日本の花といえば、筆頭に挙げられるのが国花の1つでもある桜に違いない。桜前線が北上しもうすぐ、列島を桜一色に染め、春の訪れを告げる。この時期は入学・入社式と重なるため、めでたく、思い出の1ページにまさに花を添えてくれる。
一斉に咲くのがいい。一面に咲き乱れる山桜を見たことがあるが、「きれい」だけでは表現できず、見る者を圧倒していた。また、人々を引き寄せる力も備える。それが花見だ。

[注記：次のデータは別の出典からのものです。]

(** * Solcast Solar config flow: validation and option merging

    A shallow embedding of [custom_components/solcast_solar/config_flow.py]:
    the two validators [validate_api_key] and [validate_api_limit], the
    initial set-up step [async_step_user], the main options step
    [async_step_init] and the dampening sub-step [async_step_dampen].

    Conventions of the embedding.
    - A Python [str] is a Rocq [string], read as ASCII text.  The built-in
      string methods used by the module ([replace], [split], [join],
      [strip], [isnumeric], [isdigit]) are written out on that alphabet.
    - A Python [dict] with string keys is a [gmap string value].
    - A Python [int] is a [Z]; [int(str)] gives the exact value of the
      digits, whatever their number.
    - A Python [float] is an IEEE binary64 datum, carried as the standard
      library's [spec_float]; [float(str)] and the [.1f] format are written
      out with integer arithmetic (round to nearest, ties to even).
    - An exception is a constructor of [exn]; code that may raise lives in
      the error monad [res].
    - The constants imported from [.const] and [homeassistant.const] are not
      part of this file's source; they are the fields of a record [names]
      and every definition is parametrised by it. *)

From Stdlib Require Import ZArith NArith List Bool Ascii String Lia.
From Stdlib Require Import DecimalString DecimalN SpecFloat.
From stdpp Require Import base option list strings gmap fin_maps.

Local Open Scope string_scope.
Local Open Scope Z_scope.

(** ** Python strings *)

Module PyStr.

Definition comma : ascii := ","%char.
Definition space : ascii := " "%char.
Definition dot : ascii := "."%char.
Definition newline : ascii := "010"%char.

満開の木の下で、歌って踊りながらの花見酒、花見団子は楽しい。夜桜見物もまた違った趣きを醸し出す。お琴で「さくらさくら」を奏でながら、桜の木の下で茶席を設けるのも風流で、吟舞なども絵になる。
猛暑や厳冬にもじっと耐え、ぽかぽか陽気に誘われ一気に開花し謳歌するが、花盛りは1週間ばかりと極めて短く、風雨に遭えば散ってしまう。花びらが、ひらひらと舞い落ちる光景は、風情を感じると同時に、哀愁に似た儚さもあるため、さまざまな観賞ができておもしろい。

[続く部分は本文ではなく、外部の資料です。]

(** [while start < len(data): ...], returning the files saved, in the
    order in which they were written, and the way the run ended. *)
Fixpoint scan_loop (fuel : nat) (data : list byte) (start : nat)
    : list bmp_file * ending :=
  match fuel with
  | 0 => ([], OutOfFuel)
  | S fuel' =>
    if bool_decide (start < length data) then
      match scan_iteration data start with
      | Break => ([], Finished)
      | Abort e => ([], Raised e)
      | Stuck => ([], OutOfFuel)
      | Continue start' saved =>
        let '(files, e) := scan_loop fuel' data start' in
        (option_list saved ++ files, e)
      end
    else ([], Finished)
  end.

(** The scan from [start] on, with fuel that is never used up. *)
Definition scan_from (data : list byte) (start : nat) : list bmp_file * ending :=
  scan_loop (S (length data)) data start.

(** [extract_textures] applied to the content [data] of the file. *)
Definition extract_textures (data : list byte) : list bmp_file * ending :=
  scan_from data 0.

(** * dol_png.py: [load_mdl]

    The part of [load_mdl] that reads the file, fills the header entries
    and builds [self.textures].  The list box refresh and the first
    rendering that follow a successful parse only touch widgets and are
    not modelled. *)

Definition HEADER_FIELDS : list (string * nat) :=
  [("id", 0); ("version", 4); ("name", 8); ("length", 72);
   ("eyeposition", 76); ("min", 88); ("max", 100);
   ("bbmin", 112); ("bbmax", 124); ("flags", 136);
   ("numbones", 140); ("boneindex", 144);
   ("numbonecontrollers", 148); ("bonecontrollerindex", 152);
   ("numhitboxes", 156); ("hitboxindex", 160);
   ("numseq", 164); ("seqindex", 168);
   ("numseqgroups", 172); ("seqgroupindex", 176);
   ("numtextures", 180); ("textureindex", 184);
   ("texturedataindex", 188); ("numskinref", 192);
   ("numskinfamilies", 196); ("skinindex", 200);
   ("numbodyparts", 204); ("bodypartindex", 208);
   ("numattachments", 212); ("attachmentindex", 216);
   ("soundtable", 220); ("soundindex", 224);
   ("soundgroups", 228); ("soundgroupindex", 232);
   ("numtransitions", 236); ("transitionindex", 240)]%string.

(** The exceptions that can occur inside the [try] of [load_mdl]:
    [struct.error], [KeyError], or one of the exceptions of [exn]. *)
Inductive viewer_exn : Set :=
| StructError
| KeyError
| Python (e : exn).

Inductive attempt (A : Type) : Type :=
| Done (a : A)
| Failed (e : viewer_exn).

Arguments Done {A} a.
Arguments Failed {A} e.

#[global] Instance attempt_ret : MRet attempt := fun A a => Done a.

#[global] Instance attempt_bind : MBind attempt := fun A B f m =>
  match m with
  | Done a => f a
  | Failed e => Failed e
  end.

Definition lift_result {A : Type} (r : result A) : attempt A :=
  match r with
  | Ok a => Done a
  | Raise e => Failed (Python e)
  end.

(** The bytes that [struct.unpack_from(fmt, data, offset)] decodes, for a
    format of [size] bytes; [struct.error] when the buffer is too short. *)
Definition unpack_from (size : nat) (data : list byte) (offset : nat)
    : attempt (list byte) :=
  if bool_decide (offset + size ≤ length data)
  then Done (slice data offset (offset + size))
  else Failed StructError.

(** [struct.unpack_from("<I", data, offset)[0]] *)
Definition unpack_uint32 (data : list byte) (offset : nat) : attempt nat :=
  raw ← unpack_from 4 data offset; Done (int_from_bytes_little raw).

(** [bs.split(b"\x00")[0]] *)
Fixpoint before_nul (bs : list byte) : list byte :=
  match bs with
  | [] => []
  | b :: bs' => if bool_decide (b = Byte.x00) then [] else b :: before_nul bs'
  end.

(** The text put into a header entry: the decoded name, the text of an
    unsigned number, or the text [f"{x:.2f},{y:.2f},{z:.2f}"] of the three
    floats held in twelve bytes, which is kept as those bytes. *)
Inductive field_value : Type :=
| Number (n : nat)
| Text (s : string)
| Vector (raw : list byte).

Definition vector_fields : list string :=
  ["eyeposition"; "min"; "max"; "bbmin"; "bbmax"]%string.

Section loader.
(** [bytes.decode(errors="ignore")], the UTF-8 decoder of Python. *)
Context (decode : list byte -> string).

(** The value computed for one header field. *)
Definition header_value (data : list byte) (name : string) (offset : nat)
    : attempt field_value :=
  if bool_decide (name = "name"%string) then
    Done (Text (decode (before_nul (slice data offset (offset + 64)))))
  else if bool_decide (name ∈ vector_fields) then
    raw ← unpack_from 12 data offset; Done (Vector raw)
  else
    n ← unpack_uint32 data offset; Done (Number n).

(** [for name, offset in HEADER_FIELDS: ...]: the entries as they stand
    when the loop ends or raises.  [self.entries[name]] raises [KeyError]
    for a name without an entry. *)
Fixpoint parse_header (data : list byte) (fields : list (string * nat))
    (entries : gmap string field_value)
    : gmap string field_value * option viewer_exn :=
  match fields with
  | [] => (entries, None)
  | (name, offset) :: fields' =>
    match header_value data name offset with
    | Done value =>
      match entries !! name with
      | Some _ => parse_header data fields' (<[name := value]> entries)
      | None => (entries, Some KeyError)
      end
    | Failed e => (entries, Some e)
    end
  end.

(** [int(self.entries[name].get())].  It is applied to integer fields
    after the header loop, whose entries hold the text of a number. *)
Definition entry_int (entries : gmap string field_value) (name : string)
    : attempt nat :=
  match entries !! name with
  | Some (Number n) => Done n
  | Some _ => Failed (Python ValueError)
  | None => Failed KeyError
  end.

(** The dictionary appended for texture [i]. *)
Definition load_texture (reformat : bool) (data : list byte)
    (textureindex i data_offset : nat) : attempt texture :=
  let base := textureindex + i * 80 in
  let tex_name := decode (before_nul (slice data base (base + 64))) in
  tex_flags ← unpack_uint32 data (base + 64);
  tex_width ← unpack_uint32 data (base + 68);
  tex_height ← unpack_uint32 data (base + 72);
  let palette_raw := slice data data_offset (data_offset + 1024) in
  palette_raw ←
    (if reformat then lift_result (ps2_palette_reformat palette_raw)
     else Done palette_raw);
  Done {| tex_name := tex_name; tex_flags := tex_flags;
          tex_width := tex_width; tex_height := tex_height;
          tex_offset := data_offset; tex_palette := palette_raw |}.

(** [for i in range(numtextures): ...]: [self.textures] is appended to in
    place, so the entries built before an exception stay in it. *)
Fixpoint load_textures (reformat : bool) (data : list byte) (textureindex : nat)
    (ixs : list nat) (textures : list texture) (data_offset : nat)
    : list texture * option viewer_exn :=
  match ixs with
  | [] => (textures, None)
  | i :: ixs' =>
    match load_texture reformat data textureindex i data_offset with
    | Done tex =>
      load_textures reformat data textureindex ixs' (textures ++ [tex])
        (data_offset + (1024 + 32 + tex_width tex * tex_height tex))
    | Failed e => (textures, Some e)
    end
  end.

(** The fields of the viewer object that the parse reads and writes. *)
Record viewer : Type := {
  viewer_data : option (list byte);
  viewer_textures : list texture;
  viewer_entries : gmap string field_value;
  reformat_var : bool
}.

(** The state after [load_mdl] on a file whose content is [file], and the
    exception caught by its [except] clause, if any. *)
Definition load_mdl (st : viewer) (file : list byte) : viewer * option viewer_exn :=
  let '(entries, err) := parse_header file HEADER_FIELDS (viewer_entries st) in
  let st1 := {| viewer_data := Some file; viewer_textures := viewer_textures st;
                viewer_entries := entries; reformat_var := reformat_var st |} in
  match err with
  | Some e => (st1, Some e)
  | None =>
    match textureindex ← entry_int entries "textureindex";
          texturedataindex ← entry_int entries "texturedataindex";
          numtextures ← entry_int entries "numtextures";
          Done (textureindex, texturedataindex, numtextures) with
    | Failed e => (st1, Some e)
    | Done (textureindex, texturedataindex, numtextures) =>
      let data_offset := texturedataindex + 32 in
      let '(textures, err) :=
        load_textures (reformat_var st) file textureindex (seq 0 numtextures)
          [] data_offset in
      ({| viewer_data := Some file; viewer_textures := textures;
          viewer_entries := entries; reformat_var := reformat_var st |}, err)
    end
  end.
End loader.

(** The viewer as [__init__] leaves it: no file, no texture, an empty
    entry for every header field, and the reformat switch on. *)
Definition new_viewer : viewer :=
  {| viewer_data := None;
     viewer_textures := [];
     viewer_entries := list_to_map ((fun f => (f.1, Text "")) <$> HEADER_FIELDS);
     reformat_var := true |}.
(** * Auxiliary definitions used by the proofs *)

(** Source index of position [j] once the loop has handled indices [< k]. *)
Definition swizzle_partial (k j : nat) : nat :=
  if decide (64 ≤ j mod 128 < 96 ∧ j < k) then j - 32
  else if decide (32 ≤ j mod 128 < 64 ∧ j + 32 < k) then j + 32
  else j.

Definition swizzle_upto (k : nat) (pal : list byte) : list byte :=
  imap (fun j b => default b (pal !! swizzle_partial k j)) pal.


(** What [sanitize_filename] does to one decoded byte. *)
Definition nul_to_underscore (b : byte) : byte :=
  if bool_decide (b = Byte.x00) then Byte.x5f else b.

(** The first run of three zero bytes at or after [from] starts at [p]. *)
Definition first_zero_run (data : list byte) (from p : nat) : Prop :=
  from ≤ p
  ∧ slice data p (p + 3) = [Byte.x00; Byte.x00; Byte.x00]
  ∧ ∀ q, from ≤ q < p -> slice data q (q + 3) ≠ [Byte.x00; Byte.x00; Byte.x00].

(** The grid in the words of the specification: row [y] holds the bytes
    [y*width .. y*width + width - 1]. *)
Definition row_major_grid (bytes : list byte) (width height : nat)
    : list (list byte) :=
  (fun y => slice bytes (y * width) (y * width + width)) <$> seq 0 height.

ここアメリカでも、日本が何百年にわたり育んだ桜の文化を継承しようとしている。日系人が中心となり、日本町や公園、寺、学校、公民館、自宅の庭などに植え、各所では桜まつりが開かれる。姉妹都市提携の記念にも植樹式が開かれ、友好、平和の象徴になっている。
リトル東京には今、本家日本よりも一足早く桜が咲いている。さまざまな人種が入り混じることで潤う町だが、日本文化の稀薄化を危惧する文化人や有識者もいて、桜の木を大きく育てることは町のアイデンティティーを持続する一助となるだろう。
アメリカ随一の桜の名所は、東京から贈られ今年で100周年になる首都ワシントンの河畔である。実際に見たことはないが、あれほど美しく、そしてアメリカ人に敬意を示されるまで、ここ南カリフォルニアでもみんなの努力で大事に育てたい。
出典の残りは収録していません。